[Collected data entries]
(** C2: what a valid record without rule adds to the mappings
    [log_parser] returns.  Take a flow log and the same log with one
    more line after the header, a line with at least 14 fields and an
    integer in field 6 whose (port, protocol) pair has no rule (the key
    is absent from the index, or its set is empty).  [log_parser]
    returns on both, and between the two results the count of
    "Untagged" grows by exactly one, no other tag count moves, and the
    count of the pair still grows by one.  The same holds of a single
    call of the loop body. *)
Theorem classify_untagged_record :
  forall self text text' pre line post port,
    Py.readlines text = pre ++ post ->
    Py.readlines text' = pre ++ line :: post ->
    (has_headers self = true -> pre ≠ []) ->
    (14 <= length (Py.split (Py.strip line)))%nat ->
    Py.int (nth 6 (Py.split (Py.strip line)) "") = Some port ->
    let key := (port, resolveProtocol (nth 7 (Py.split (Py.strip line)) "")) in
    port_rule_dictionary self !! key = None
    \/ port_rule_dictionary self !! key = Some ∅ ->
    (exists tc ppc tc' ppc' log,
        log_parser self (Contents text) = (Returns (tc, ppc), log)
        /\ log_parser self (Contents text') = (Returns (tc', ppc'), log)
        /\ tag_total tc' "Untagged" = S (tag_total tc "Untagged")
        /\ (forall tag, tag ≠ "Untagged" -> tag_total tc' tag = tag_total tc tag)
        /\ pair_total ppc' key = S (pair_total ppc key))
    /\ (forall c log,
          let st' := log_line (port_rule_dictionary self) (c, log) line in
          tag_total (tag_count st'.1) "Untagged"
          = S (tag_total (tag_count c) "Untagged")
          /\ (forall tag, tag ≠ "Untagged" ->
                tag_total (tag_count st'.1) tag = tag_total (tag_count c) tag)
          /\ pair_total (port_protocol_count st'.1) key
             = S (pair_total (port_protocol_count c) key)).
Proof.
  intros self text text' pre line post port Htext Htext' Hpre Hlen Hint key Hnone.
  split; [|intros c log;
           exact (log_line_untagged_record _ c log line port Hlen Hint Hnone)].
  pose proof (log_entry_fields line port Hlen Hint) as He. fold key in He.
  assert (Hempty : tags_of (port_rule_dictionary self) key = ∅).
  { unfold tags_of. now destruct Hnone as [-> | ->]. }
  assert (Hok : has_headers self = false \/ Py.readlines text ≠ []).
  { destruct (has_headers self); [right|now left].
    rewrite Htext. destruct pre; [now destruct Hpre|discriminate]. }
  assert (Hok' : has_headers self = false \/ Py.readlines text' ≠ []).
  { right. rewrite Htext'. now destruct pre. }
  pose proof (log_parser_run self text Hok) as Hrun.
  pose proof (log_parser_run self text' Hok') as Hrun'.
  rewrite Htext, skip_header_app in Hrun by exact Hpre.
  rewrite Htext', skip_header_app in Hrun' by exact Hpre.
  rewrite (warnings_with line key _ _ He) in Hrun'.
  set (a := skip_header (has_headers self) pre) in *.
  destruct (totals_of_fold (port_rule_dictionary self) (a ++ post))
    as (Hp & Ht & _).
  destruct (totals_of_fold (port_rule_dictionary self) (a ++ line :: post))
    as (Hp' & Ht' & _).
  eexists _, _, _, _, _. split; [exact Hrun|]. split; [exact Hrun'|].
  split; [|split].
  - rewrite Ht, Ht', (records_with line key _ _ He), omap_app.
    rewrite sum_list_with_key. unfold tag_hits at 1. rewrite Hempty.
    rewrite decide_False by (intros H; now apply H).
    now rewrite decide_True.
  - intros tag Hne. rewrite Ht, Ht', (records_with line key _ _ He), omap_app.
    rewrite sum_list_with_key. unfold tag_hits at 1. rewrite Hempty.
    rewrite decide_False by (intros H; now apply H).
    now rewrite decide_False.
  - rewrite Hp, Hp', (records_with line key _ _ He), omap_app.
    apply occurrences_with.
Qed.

...

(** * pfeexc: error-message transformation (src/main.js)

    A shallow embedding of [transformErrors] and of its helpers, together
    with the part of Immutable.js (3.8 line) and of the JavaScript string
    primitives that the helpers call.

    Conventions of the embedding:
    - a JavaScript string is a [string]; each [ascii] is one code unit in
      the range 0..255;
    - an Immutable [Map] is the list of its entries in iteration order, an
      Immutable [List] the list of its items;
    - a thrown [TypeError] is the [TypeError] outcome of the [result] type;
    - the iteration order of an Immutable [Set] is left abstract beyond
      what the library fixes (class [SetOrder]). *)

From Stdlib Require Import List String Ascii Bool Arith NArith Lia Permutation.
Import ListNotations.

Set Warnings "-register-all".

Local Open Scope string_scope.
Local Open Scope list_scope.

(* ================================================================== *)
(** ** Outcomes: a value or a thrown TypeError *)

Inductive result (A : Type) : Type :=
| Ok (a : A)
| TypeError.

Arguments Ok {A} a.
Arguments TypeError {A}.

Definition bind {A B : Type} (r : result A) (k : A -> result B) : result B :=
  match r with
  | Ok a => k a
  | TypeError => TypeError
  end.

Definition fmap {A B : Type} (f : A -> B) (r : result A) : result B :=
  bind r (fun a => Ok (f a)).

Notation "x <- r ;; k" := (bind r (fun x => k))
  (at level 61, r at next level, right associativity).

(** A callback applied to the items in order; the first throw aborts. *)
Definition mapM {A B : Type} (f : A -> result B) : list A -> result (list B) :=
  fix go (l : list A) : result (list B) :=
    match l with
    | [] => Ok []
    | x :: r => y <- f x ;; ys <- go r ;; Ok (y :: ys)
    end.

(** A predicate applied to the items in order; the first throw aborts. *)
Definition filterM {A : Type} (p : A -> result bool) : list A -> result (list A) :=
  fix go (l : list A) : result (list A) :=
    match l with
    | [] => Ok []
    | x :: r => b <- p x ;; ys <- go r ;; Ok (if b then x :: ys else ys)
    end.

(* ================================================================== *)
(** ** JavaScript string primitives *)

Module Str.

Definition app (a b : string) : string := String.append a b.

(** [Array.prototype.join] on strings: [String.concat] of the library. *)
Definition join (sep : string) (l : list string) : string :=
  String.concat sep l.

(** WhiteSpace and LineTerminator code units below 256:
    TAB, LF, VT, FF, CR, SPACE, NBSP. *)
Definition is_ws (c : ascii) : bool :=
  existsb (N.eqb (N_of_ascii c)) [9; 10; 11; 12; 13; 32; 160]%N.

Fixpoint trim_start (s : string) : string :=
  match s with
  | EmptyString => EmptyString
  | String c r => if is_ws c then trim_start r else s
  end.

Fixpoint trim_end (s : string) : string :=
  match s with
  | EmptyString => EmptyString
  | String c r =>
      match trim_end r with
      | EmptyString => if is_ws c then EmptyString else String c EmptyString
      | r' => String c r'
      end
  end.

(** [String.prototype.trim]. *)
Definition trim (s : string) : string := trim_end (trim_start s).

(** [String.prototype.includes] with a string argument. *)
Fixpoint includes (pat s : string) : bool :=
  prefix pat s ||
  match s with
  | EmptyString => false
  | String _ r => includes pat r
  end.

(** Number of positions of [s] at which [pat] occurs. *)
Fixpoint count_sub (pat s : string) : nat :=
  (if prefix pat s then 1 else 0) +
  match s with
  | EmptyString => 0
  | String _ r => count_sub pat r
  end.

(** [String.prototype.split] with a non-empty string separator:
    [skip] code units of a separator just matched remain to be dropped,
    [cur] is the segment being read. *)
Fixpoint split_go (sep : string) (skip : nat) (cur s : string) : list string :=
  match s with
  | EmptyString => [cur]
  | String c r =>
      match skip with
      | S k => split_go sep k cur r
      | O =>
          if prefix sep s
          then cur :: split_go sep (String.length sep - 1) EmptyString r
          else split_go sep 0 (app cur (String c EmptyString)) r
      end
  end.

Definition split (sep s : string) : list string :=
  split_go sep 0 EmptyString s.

--

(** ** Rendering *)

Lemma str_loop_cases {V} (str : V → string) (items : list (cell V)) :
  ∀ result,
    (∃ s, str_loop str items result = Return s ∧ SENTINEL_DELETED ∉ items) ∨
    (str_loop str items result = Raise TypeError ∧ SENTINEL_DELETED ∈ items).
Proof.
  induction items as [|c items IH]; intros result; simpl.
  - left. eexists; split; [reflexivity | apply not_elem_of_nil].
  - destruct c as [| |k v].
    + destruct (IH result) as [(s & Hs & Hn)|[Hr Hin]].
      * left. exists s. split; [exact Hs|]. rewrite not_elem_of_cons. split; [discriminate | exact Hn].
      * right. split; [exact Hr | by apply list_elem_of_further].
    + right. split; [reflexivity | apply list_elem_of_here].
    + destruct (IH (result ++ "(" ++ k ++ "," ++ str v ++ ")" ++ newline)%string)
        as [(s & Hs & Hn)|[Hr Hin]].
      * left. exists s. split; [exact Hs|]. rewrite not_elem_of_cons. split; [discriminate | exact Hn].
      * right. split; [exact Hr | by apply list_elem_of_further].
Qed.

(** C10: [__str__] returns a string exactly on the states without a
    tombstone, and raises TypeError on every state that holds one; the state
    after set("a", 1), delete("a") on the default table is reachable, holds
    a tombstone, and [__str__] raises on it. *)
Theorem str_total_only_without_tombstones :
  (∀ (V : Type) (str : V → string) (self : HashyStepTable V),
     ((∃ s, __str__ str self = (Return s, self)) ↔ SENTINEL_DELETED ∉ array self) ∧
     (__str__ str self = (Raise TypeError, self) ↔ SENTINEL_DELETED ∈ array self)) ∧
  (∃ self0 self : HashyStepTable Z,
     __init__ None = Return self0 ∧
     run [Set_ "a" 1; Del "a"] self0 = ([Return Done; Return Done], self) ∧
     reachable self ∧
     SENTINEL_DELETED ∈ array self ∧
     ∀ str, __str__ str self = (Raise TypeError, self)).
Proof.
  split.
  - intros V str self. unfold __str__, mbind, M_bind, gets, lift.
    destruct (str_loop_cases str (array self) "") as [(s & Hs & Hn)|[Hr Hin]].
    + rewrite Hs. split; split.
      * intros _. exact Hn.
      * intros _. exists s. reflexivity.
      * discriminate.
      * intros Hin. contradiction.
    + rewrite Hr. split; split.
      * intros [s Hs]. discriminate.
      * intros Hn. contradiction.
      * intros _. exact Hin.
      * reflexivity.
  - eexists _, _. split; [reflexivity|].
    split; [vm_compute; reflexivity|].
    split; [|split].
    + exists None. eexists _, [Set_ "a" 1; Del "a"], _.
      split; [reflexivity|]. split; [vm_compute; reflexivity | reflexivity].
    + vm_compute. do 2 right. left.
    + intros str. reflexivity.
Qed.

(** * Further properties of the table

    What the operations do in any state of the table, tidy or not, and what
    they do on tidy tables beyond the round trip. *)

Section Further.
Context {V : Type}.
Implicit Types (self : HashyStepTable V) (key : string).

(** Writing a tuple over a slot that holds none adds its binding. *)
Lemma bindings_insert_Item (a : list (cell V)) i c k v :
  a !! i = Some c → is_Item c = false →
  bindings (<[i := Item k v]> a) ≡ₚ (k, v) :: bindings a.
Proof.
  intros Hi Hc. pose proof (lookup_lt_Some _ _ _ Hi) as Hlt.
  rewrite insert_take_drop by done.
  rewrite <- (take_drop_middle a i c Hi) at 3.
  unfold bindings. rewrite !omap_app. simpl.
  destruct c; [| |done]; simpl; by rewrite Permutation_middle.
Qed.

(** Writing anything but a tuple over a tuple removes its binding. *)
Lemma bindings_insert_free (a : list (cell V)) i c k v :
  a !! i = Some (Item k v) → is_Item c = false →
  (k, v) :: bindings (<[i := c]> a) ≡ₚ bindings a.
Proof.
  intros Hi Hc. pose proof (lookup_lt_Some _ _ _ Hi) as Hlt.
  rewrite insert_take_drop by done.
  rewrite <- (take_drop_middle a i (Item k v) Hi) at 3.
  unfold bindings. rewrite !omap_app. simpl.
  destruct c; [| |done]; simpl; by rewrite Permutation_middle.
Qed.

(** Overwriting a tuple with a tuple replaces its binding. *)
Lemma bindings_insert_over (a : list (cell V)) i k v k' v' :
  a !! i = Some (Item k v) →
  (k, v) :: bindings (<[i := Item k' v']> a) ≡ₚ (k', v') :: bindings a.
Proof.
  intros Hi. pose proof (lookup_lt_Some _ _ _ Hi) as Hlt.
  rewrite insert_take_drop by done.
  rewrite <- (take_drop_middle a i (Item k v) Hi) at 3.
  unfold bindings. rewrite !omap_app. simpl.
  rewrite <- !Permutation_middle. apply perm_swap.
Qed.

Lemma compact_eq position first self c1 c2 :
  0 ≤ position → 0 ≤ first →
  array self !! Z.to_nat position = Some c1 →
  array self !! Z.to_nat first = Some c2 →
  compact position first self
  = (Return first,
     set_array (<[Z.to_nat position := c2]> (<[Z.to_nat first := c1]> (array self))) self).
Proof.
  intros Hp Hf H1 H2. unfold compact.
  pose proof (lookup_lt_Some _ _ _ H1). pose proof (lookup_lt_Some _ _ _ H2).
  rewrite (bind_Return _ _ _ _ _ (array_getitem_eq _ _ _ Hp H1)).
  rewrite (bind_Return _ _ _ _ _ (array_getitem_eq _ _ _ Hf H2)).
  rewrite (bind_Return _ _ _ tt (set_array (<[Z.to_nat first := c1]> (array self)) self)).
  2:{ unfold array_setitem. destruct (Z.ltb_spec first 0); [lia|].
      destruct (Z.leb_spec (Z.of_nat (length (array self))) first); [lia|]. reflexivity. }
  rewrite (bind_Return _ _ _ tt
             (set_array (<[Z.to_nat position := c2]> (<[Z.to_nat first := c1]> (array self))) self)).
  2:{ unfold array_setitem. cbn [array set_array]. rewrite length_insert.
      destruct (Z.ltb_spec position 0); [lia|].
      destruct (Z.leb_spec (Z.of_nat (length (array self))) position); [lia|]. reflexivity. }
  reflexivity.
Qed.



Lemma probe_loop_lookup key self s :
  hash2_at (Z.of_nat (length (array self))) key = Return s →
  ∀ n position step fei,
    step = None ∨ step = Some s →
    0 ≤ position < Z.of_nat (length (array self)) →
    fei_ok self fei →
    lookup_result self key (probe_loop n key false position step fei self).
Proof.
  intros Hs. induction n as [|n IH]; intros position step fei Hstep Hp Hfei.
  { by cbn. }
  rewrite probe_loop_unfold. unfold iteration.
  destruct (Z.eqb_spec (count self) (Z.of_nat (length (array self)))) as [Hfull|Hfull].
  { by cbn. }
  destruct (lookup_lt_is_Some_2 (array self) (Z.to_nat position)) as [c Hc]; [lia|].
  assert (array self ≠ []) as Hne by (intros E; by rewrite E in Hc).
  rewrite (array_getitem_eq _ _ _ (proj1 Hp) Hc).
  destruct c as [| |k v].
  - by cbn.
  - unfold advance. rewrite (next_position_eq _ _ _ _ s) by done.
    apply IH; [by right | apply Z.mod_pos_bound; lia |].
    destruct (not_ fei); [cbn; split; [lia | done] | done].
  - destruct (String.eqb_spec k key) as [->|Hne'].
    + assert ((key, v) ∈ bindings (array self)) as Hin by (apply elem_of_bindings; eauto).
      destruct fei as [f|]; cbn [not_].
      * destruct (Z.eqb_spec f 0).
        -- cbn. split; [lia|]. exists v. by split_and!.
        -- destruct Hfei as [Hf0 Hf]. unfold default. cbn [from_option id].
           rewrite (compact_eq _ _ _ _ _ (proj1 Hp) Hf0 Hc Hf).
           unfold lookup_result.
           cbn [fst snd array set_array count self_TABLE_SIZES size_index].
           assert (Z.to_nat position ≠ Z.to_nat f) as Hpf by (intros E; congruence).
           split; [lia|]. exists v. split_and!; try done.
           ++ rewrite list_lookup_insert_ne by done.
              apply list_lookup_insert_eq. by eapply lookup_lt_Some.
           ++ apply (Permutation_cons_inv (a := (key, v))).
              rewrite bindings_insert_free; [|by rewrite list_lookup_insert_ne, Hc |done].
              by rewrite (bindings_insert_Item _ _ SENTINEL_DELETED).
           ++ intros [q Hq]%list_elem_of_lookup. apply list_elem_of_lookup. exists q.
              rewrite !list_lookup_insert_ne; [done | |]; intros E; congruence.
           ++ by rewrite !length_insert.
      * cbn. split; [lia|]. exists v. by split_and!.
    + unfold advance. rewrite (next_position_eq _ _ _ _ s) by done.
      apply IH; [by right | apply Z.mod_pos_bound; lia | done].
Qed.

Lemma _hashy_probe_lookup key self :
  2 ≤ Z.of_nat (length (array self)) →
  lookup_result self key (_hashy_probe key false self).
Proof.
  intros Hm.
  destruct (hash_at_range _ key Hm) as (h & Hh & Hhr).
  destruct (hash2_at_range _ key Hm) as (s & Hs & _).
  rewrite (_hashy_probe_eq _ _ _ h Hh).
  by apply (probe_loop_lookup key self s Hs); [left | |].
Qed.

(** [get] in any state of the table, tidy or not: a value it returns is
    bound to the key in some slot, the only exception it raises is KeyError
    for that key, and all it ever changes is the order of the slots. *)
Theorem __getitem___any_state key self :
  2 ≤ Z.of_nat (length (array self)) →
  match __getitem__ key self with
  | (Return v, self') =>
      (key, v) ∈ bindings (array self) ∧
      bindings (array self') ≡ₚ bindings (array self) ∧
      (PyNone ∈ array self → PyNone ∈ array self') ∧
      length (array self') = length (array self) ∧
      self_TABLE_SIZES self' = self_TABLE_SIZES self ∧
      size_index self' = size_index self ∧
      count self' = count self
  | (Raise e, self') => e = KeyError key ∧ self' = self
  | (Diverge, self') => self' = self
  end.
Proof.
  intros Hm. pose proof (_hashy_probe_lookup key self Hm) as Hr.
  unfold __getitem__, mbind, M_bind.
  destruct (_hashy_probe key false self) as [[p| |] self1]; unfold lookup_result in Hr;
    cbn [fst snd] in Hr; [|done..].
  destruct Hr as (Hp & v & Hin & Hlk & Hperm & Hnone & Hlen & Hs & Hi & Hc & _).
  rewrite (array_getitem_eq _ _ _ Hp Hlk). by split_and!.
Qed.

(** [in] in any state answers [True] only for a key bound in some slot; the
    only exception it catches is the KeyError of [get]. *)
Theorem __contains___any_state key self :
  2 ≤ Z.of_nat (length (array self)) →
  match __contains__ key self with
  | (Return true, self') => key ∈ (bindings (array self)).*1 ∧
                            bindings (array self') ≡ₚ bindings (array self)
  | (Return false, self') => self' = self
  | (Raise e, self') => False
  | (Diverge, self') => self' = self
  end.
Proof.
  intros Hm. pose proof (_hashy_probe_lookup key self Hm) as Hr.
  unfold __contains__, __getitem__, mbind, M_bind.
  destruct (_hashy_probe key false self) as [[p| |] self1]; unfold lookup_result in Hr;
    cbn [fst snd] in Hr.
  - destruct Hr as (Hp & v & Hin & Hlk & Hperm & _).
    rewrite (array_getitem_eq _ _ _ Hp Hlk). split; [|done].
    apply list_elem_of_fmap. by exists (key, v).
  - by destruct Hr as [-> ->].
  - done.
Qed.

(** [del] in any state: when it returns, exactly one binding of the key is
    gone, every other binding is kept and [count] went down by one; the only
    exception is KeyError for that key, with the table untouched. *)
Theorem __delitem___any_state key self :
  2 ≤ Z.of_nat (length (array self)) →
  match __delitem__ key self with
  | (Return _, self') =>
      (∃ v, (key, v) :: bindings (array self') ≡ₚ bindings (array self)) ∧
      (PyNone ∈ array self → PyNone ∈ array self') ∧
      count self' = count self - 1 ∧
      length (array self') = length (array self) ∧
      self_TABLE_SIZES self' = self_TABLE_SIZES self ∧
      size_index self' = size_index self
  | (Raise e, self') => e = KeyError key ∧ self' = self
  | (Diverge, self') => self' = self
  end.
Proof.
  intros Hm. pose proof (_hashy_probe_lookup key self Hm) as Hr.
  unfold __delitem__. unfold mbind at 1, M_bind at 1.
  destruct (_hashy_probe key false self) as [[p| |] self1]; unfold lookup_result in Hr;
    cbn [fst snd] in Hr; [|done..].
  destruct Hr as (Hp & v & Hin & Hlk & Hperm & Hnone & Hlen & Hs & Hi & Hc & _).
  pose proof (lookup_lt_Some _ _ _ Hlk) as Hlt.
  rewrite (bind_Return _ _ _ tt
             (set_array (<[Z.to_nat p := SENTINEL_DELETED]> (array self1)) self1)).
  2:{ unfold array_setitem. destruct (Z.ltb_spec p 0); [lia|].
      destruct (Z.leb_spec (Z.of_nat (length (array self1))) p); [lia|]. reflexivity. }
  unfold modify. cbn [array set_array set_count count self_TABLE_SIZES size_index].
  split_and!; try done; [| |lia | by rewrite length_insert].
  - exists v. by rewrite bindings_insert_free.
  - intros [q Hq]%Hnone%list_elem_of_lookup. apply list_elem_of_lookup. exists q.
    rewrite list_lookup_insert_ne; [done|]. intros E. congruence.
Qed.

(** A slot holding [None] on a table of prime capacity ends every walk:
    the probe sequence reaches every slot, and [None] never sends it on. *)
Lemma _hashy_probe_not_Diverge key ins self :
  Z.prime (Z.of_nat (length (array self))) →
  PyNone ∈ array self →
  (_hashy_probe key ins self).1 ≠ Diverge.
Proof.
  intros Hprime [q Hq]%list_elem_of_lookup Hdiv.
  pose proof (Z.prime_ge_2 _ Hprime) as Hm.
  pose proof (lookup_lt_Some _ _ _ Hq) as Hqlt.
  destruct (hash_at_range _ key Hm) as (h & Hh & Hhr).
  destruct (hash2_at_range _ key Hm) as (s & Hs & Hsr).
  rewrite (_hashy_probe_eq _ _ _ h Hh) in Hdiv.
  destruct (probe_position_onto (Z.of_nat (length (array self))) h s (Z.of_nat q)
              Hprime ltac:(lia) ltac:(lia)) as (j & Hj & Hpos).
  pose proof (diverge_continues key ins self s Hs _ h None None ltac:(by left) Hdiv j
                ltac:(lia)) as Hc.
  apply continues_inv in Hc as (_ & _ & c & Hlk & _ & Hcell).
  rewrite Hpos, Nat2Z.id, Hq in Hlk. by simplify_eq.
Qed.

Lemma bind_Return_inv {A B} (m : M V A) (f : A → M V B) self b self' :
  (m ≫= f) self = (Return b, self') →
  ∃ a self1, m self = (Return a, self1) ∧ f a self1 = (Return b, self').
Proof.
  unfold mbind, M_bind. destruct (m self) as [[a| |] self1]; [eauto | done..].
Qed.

• [TASK DIRECTIONS]
Using the entries above, return exactly the lines from the line with "(** C2: what" to the line with "call of the loop body. *)", counting both of those lines.

• [SOLUTION]
(** C2: what a valid record without rule adds to the mappings
    [log_parser] returns.  Take a flow log and the same log with one
    more line after the header, a line with at least 14 fields and an
    integer in field 6 whose (port, protocol) pair has no rule (the key
    is absent from the index, or its set is empty).  [log_parser]
    returns on both, and between the two results the count of
    "Untagged" grows by exactly one, no other tag count moves, and the
    count of the pair still grows by one.  The same holds of a single
    call of the loop body. *)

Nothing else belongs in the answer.